Together, the Yukon Arts Centre, Parks Canada and the US National Park Service have announced the visual artists chosen for the 2014 Chilkoot Trail Artist Residency Program.
With a record 170 applications received (a 40% increase from 2013), interest in this unique program is growing rapidly on both sides of the border. In its fourth consecutive year, the program invites selected artists to hike the famous Chilkoot Trail, passing through Klondike Gold Rush National Historic Park (Alaska) and Chilkoot Trail National Historic Site (northern British Columbia). Three artists are chosen – one from Canada, one from the United States and one regional (Yukon or Alaska) - to participate in this cross-border creative journey.

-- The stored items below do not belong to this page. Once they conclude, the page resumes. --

Lemma write_words_ok l : Forall (fun e => word_ok e.1 /\ 0 <= e.2 < 2 ^ 31) l -> forall last, exists w,
  dict_appends (write_words l last) w /\ blen w <= 516 * blen l /\
  forall rest, read_words (length l) last (w ++ rest) = Ok (swap <$> l, rest).
Proof.
  induction 1 as [|[x id] l [[Hl Hu] Hid] _ IH]; intros last; [exists []; split_and!; [apply dict_nothing | done | done]|].
  destruct (IH x) as (w & Hw & Hlen & Hr). destruct (common_len_spec x last) as [Ec Hc]. set (k := common_len x last) in *. cbn [fst snd] in *.
  destruct (write_chars_ok (drop k x)) as (wc & Hwc & Elc & Hrc); [by apply Forall_drop|]. rewrite length_drop in Elc, Hrc.
  destruct (byte_masked k ltac:(lia)) as [Hk1 Hk2]. destruct (byte_masked (length x - k) ltac:(lia)) as [Hd1 Hd2].
  exists (be 4 id ++ be 1 (Z.of_nat k) ++ be 1 (Z.of_nat (length x - k)) ++ wc ++ w). split_and!.
  - cbn [write_words]. rewrite (proj2 (Nat.ltb_ge _ _) Hl). fold k.
    apply dict_seq; [apply dict_write, writeInt_appends; unfold in_sint; cbn; lia|].
    apply dict_seq; [apply byte_dict; lia|]. apply dict_seq; [apply byte_dict; lia|]. by apply dict_seq.
  - unfold UNSIGNED_BYTE_MAX_VALUE in Hl. rewrite !length_app, !length_be, Elc. cbn [length]. lia.
  - intros rest. cbn [length read_words]. unfold read_word, mbind, Read_bind. rewrite <- !app_assoc.
    rewrite (read_sint_be 4) by (lia || (unfold in_sint; cbn; lia)). rewrite (read_uint_be 1), (read_uint_be 1) by done.
    rewrite !Nat2Z.id, Hrc. cbn [mret Read_ret snd fst]. rewrite Ec, take_drop. unfold mret, Read_ret. cbn [snd fst]. by rewrite Hr.
Qed.

Lemma words_permutation ids : words ids ≡ₚ ids.
Proof. apply merge_sort_Permutation. Qed.

(** The dictionary that is read knows the words of the compressor. *)
Lemma writeDictionary_ok c n : ob_wf (dictionaryBuffer c) -> OutputBuffer.toBuffer (dictionaryBuffer c) = [] ->
  dictionary_ok n (dictionary c) -> n < 2 ^ 31 -> exists o M,
  writeDictionary c = (Ok (), with_dictionaryBuffer o c) /\ blen (OutputBuffer.toBuffer o) <= 4 + 516 * n /\
  read_dictionary (OutputBuffer.toBuffer o) = Ok (M, []) /\ known (fun id => M !! id) (dictionary c).
Proof.
  intros Ho Hempty [Hs Hi Hd Hok] Hn. set (ids := dictionary c) in *. pose proof (words_permutation ids) as Hp.
  assert (length (words ids) = length ids) as El by (by apply Permutation_length).
  destruct (write_words_ok (words ids)) with (last := [] : js_string) as (w & Hw & Hlen & Hr).
  { apply Forall_forall. intros [x id] Hin. rewrite Hp in Hin. split.
    - rewrite Forall_forall in Hok. apply Hok. by apply (list_elem_of_fmap_2 fst).
    - apply (list_elem_of_fmap_2 snd) in Hin. rewrite Hi in Hin. apply list_elem_of_fmap in Hin as (k & Ek & Hk). cbn in Ek. apply elem_of_seq in Hk. cbn. lia. }
  assert (in_sint 32 (Z.of_nat (length (words ids)))) as Hsz by (unfold in_sint; cbn; lia).
  destruct (dict_seq _ _ _ _ (dict_write _ _ (writeInt_appends _ Hsz)) Hw c Ho) as (o & E & Ho' & Co). rewrite Hempty, app_nil_l in Co.
  exists o, (list_to_map (swap <$> words ids)). split_and!.
  - exact E.
  - rewrite Co, length_app, length_be. lia.
  - rewrite Co. unfold read_dictionary, mbind, Read_bind. rewrite (read_sint_be 4) by (done || lia). rewrite Nat2Z.id.
    rewrite <- (app_nil_r w), Hr. done.
  - intros x id Hin. apply elem_of_list_to_map_1.
    + rewrite <- list_fmap_compose. change (fst ∘ swap) with (snd (A := js_string) (B := Z)). rewrite Hp, Hi. apply NoDup_fmap; [intros ? ?; lia | apply NoDup_seq].
    + rewrite <- Hp in Hin. by apply (list_elem_of_fmap_2 swap) in Hin.
Qed.
End Dictionary.

(** ** Properties *)

Section Blob.
Context `{Uninit} {L : Type} `{LongLaws L} (fromNumber : js_number -> L).
Context (deflate inflate : buffer -> res buffer).
Context (zlib : forall b, blen b < 2 ^ 30 -> exists z, deflate b = Ok z /\ blen z < 2 ^ 31 /\ inflate z = Ok b).

Lemma new_good : good 0 0 new_compressor.
Proof. destruct (new_wf None ltac:(done)) as [Hw Ec]. split_and!; [done | cbn; by rewrite Ec |]. by split; [|done|constructor|constructor]. Qed.

Lemma take_bytes_app (b rest : buffer) : take_bytes (blen b) (b ++ rest) = Ok (b, rest).
Proof.
  unfold take_bytes. rewrite (proj2 (in_bounds_true _ _ _)) by (rewrite length_app; lia). rewrite Nat2Z.id.
  by rewrite take_app_length, drop_app_length.
Qed.

(** The layout of the blob. *)
Lemma final_blob (d m : buffer) count : in_sint 32 count -> blen d < 2 ^ 31 ->
  (let finalBuf := OutputBuffer.new (Some (SIZE_VERSION + SIZE_DICTIONARY_BLOB + blen d + SIZE_COUNT_METRICS + blen m)) in
   finalBuf ← OutputBuffer.writeByte (js_and (js_ushr BINARY_FORMAT_VERSION BITS_IN_BYTE) BYTE_MASK) finalBuf;
   finalBuf ← OutputBuffer.writeByte (js_and BINARY_FORMAT_VERSION BYTE_MASK) finalBuf;
   finalBuf ← OutputBuffer.writeInt (blen d) finalBuf;
   finalBuf ← OutputBuffer.writeBuffer d finalBuf;
   finalBuf ← OutputBuffer.writeInt count finalBuf;
   finalBuf ← OutputBuffer.writeBuffer m finalBuf;
   Ok (OutputBuffer.toBuffer finalBuf)) = Ok (be 2 1 ++ be 4 (blen d) ++ d ++ be 4 count ++ m).
Proof.
  intros Hc Hd. cbn zeta. set (size := _ + blen m).
  destruct (new_wf (Some size)) as [Hw E0]; [unfold size, SIZE_VERSION, SIZE_DICTIONARY_BLOB, SIZE_COUNT_METRICS; cbn; lia|].
  destruct (writeByte_appends (js_and (js_ushr BINARY_FORMAT_VERSION BITS_IN_BYTE) BYTE_MASK) ltac:(done) _ Hw) as (o1 & -> & H1' & E1). cbn [mbind res_bind].
  destruct (writeByte_appends (js_and BINARY_FORMAT_VERSION BYTE_MASK) ltac:(done) _ H1') as (o2 & -> & H2' & E2). cbn [mbind res_bind].
  destruct (writeInt_appends (blen d)) with o2 as (o3 & -> & H3' & E3); [unfold in_sint; cbn; lia | done |]. cbn [mbind res_bind].
  destruct (ob_writeBuffer_appends d _ H3') as (o4 & -> & H4' & E4). cbn [mbind res_bind].
  destruct (writeInt_appends count Hc _ H4') as (o5 & -> & H5' & E5). cbn [mbind res_bind].
  destruct (ob_writeBuffer_appends m _ H5') as (o6 & -> & H6' & E6). cbn [mbind res_bind].
  rewrite E6, E5, E4, E3, E2, E1, E0. by rewrite <- !app_assoc.
Qed.

Lemma blob_read ms : Forall metric_ok ms -> blen ms <= 500000 ->
  exists c blob c', add_all fromNumber ms new_compressor = (Ok (), c) /\ generateBlob deflate c = (Ok blob, c') /\
    decompress (L := L) inflate blob = Ok (sent fromNumber <$> ms).
Proof.
  intros Hms Hlen. destruct (add_all_ok fromNumber ms new_compressor 0 0 new_good Hms ltac:(lia)) as (c & w & E & (Gw & Gs & Gd) & C & P & B & N & R).
  destruct (new_wf None ltac:(done)) as [Hw0 E0]. cbn [metricsBuffer dictionaryBuffer new_compressor] in *. rewrite E0, app_nil_l in C.
  destruct (writeDictionary_ok c (0 + 4 * blen ms)) as (o & M & Ed & Hsz & Hrd & Hk); [by rewrite B | by rewrite B | done | lia |].
  destruct (zlib (OutputBuffer.toBuffer (metricsBuffer c))) as (zm & Em & Hzm & Im); [lia|].
  destruct (zlib (OutputBuffer.toBuffer o)) as (zd & Edz & Hzd & Id); [lia|].
  exists c, (be 2 1 ++ be 4 (blen zd) ++ zd ++ be 4 (metricsCount c) ++ zm), (with_dictionaryBuffer o c).
  assert (in_sint 32 (metricsCount c)) as Hcnt by (rewrite N; unfold in_sint; cbn; lia).
  split_and!; [done | |].
  - unfold generateBlob. rewrite (Comp_bind_ok _ _ _ _ _ Ed), (Comp_bind_ok this _ _ _ _ eq_refl).
    cbn [metricsBuffer dictionaryBuffer metricsCount with_dictionaryBuffer].
    rewrite (Comp_bind_ok (lift _) _ _ _ zm) by (unfold lift; by rewrite Em).
    rewrite (Comp_bind_ok (lift _) _ _ _ zd) by (unfold lift; by rewrite Edz). unfold lift. by rewrite final_blob.
  - unfold decompress. rewrite (read_uint_be 2) by done. cbn [mbind res_bind negb Z.eqb BINARY_FORMAT_VERSION Pos.eqb].
    rewrite (read_sint_be 4) by (lia || (unfold in_sint; cbn; lia)). cbn [mbind res_bind]. rewrite take_bytes_app. cbn [mbind res_bind].
    rewrite (read_sint_be 4) by (lia || done). cbn [mbind res_bind]. rewrite Id. cbn [mbind res_bind]. rewrite Im. cbn [mbind res_bind].
    rewrite Hrd. cbn [mbind res_bind]. rewrite N. change (metricsCount new_compressor) with 0. rewrite Z.add_0_l, Nat2Z.id, C, <- (app_nil_r w).
    change (lastDescriptor new_compressor) with (@None MetricDescriptor) in R. by rewrite (R _ [] Hk).
Qed.
End Blob.

(** A metric with a word that is too long is refused only when bytes of it are written: its mask stays in the buffer, and the
    metrics that follow are read from the wrong byte. *)
Lemma refused_metric_leaves_bytes `{Uninit} (c : MetricsCompressor) n s d w : good n s c ->
  md_prefix d = Some w -> (UNSIGNED_BYTE_MAX_VALUE < length w)%nat -> lastDescriptor c = None -> exists c',
  writeDescriptor d c = (Err Error, c') /\ metricsCount c' = metricsCount c /\
  OutputBuffer.toBuffer (metricsBuffer c') = OutputBuffer.toBuffer (metricsBuffer c) ++ be 1 0.
Proof.
  intros (Hw & _ & _) Hp Hlen Hlast. destruct (writeByte_appends 0 ltac:(done) (metricsBuffer c) Hw) as (o & E & _ & Co).
  unfold writeDescriptor. rewrite (Comp_bind_ok this _ _ _ _ eq_refl). rewrite Hlast. cbn [calculateDescriptorMask].
  unfold write_masked. erewrite (Comp_bind_ok (to_metrics _)) by (unfold to_metrics; by rewrite E).
  exists (mkCompressor o (dictionaryBuffer c) (dictionary c) (metricsCount c) (lastDescriptor c)). split; [|split; [reflexivity | exact Co]]. unfold mbind, Comp_bind, unless, writeWord, getDictionaryId. cbn [masked]. rewrite Hp.
  unfold dictionary_getDictionaryId. cbn [dictionary]. rewrite (proj2 (Nat.ltb_lt _ _) Hlen). done.
Qed.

For the first time in four years, one of the spots has been awarded to a collaborative duo. Representing Canada are Jessica Auer and Andreas Rutkauskas, who will be hiking the trail June 18 to July 1. Nebraska-based artist Steve Snell was selected as the USA representative, and will be hiking July 3 to 16. Yukoner Daphne Mennell will be on the trail July 28 to August 12 as the regional artist.
ABOUT THE ARTISTS
Jessica Auer and Andreas Rutkauskas are visual artists from Montreal, Quebec. They received their MFA degrees in Studio Arts from Concordia University, where they now teach photography. Jessica Auer’s work is largely concerned with the study of cultural sites. From the beaten track to the frontier, she explores places where history and mythology are woven into the landscape, and where contemporary landscape issues emerge. Through the use of photography, video, and mapping, Andreas Rutkauskas’ projects have addressed the impact of Internet-based research on wilderness recreation, the borderlands surrounding the Canada/US international boundary, and cycles of industrialization and deindustrialization. They are both members of the Field Workers, an artist collective that will be exhibiting at oslo8 in Basel, Switzerland in June 2015. www.jessicaauer.com www.andreasrutkauskas.com
Steve Snell (b. 1983) grew up in the suburbs of Columbus, Ohio. After graduating from Miami University in 2006, Steve moved to Alaska and eventually became the art teacher in Yakutat. In 2011, he received his M.F.A. in Studio Art from the University of Massachusetts Amherst. He has been an Artist-in-Residence at the HUB-BUB in Spartanburg, South Carolina and at the Wassaic Project in Wassaic, NY. Steve is currently on the faculty at Hastings College in Hastings, Nebraska, where he teaches painting, art history, and adventure-art. His work has been shown in galleries and film festivals throughout the United States. www.steve-snell.com
Daphne Mennell is one of the Yukon's better-known artists. She has a number of pieces in major public collections in the Yukon and in private collections throughout the world. Her paintings are known for their lively colour and movement, depicting the Yukon and Alaska landscapes she loves. Perhaps Daphne’s most beloved work is the “Whitehorse Horse”, a large metal sculpture that rears above the main roadway into Whitehorse, Yukon. She created this sculpture, along with the caribou atop the Carcross village entrance sign, with the assistance of welder Roger Poole. www.daphnemennellyukonart.com.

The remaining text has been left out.